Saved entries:
-*-

(** An answer with another status than 200. *)
Definition read_failure (resp : Response) (endpoint statement client_context_id : string)
    : outcome Error Error :=
  match response_bytes resp with
  | Err e => Ok (Queryx.new_http_error e endpoint (Some statement) (Some client_context_id))
  | Panic => Panic
  | Ok body =>
      match from_slice_error_response body with
      | inl e =>
          Ok (Queryx.new_message_error
                ("non-200 status code received " +:+ status_display (resp_status resp)
                 +:+ " but parsing error response body failed " +:+ e) None None None)
      | inr errors =>
          match qer_errors errors with
          | [] =>
              Ok (Queryx.new_message_error
                    ("Non-200 status code received " +:+ status_display (resp_status resp)
                     +:+ " but response body contained no errors") None None None)
          | errors => parse_errors errors endpoint statement client_context_id (resp_status resp)
          end
      end
  end.

Definition query_resp_reader_new (resp : Response) (endpoint statement client_context_id : string)
    : outcome Error QueryRespReader :=
  if negb (resp_status resp =? 200) then
    e ← read_failure resp endpoint statement client_context_id;
    Err e
  else
    let streamer := streamer_new (decoder_new (response_bytes_stream resp)) "results" in
    let '(streamer, early) := read_early_metadata streamer endpoint statement client_context_id in
    early_meta_data ← early;
    let '(streamer, has_rows) := has_more_rows streamer in
    let reader s := mkQueryRespReader endpoint statement client_context_id (resp_status resp) s
                      early_meta_data None None in
    if negb has_rows then
      let '(streamer, text) := epilog to_vec streamer in
      text ← http_err endpoint statement client_context_id text;
      meta ← read_final_metadata (reader streamer) text;
      Ok (set_meta_data meta (reader streamer))
    else Ok (reader streamer).

Definition early_metadata (r : QueryRespReader) : EarlyMetaData := rd_early_meta_data r.

Definition metadata_too_early : Error :=
  Queryx.new_message_error "cannot read meta-data until after all rows are read" None None None.

Definition metadata (r : QueryRespReader) : outcome Error MetaData :=
  match rd_meta_data_error r with
  | Some e => Err e
  | None => match rd_meta_data r with Some meta => Ok meta | None => Err metadata_too_early end
  end.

-*-

● Activity:
Nothing but the lines from the one with "meta ← read_final_metadata" through the final line of the records above should appear, each copied exactly.

● Your solution:
      meta ← read_final_metadata (reader streamer) text;
      Ok (set_meta_data meta (reader streamer))
    else Ok (reader streamer).

Definition early_metadata (r : QueryRespReader) : EarlyMetaData := rd_early_meta_data r.

Definition metadata_too_early : Error :=
  Queryx.new_message_error "cannot read meta-data until after all rows are read" None None None.

Definition metadata (r : QueryRespReader) : outcome Error MetaData :=
  match rd_meta_data_error r with
  | Some e => Err e
  | None => match rd_meta_data r with Some meta => Ok meta | None => Err metadata_too_early end
  end.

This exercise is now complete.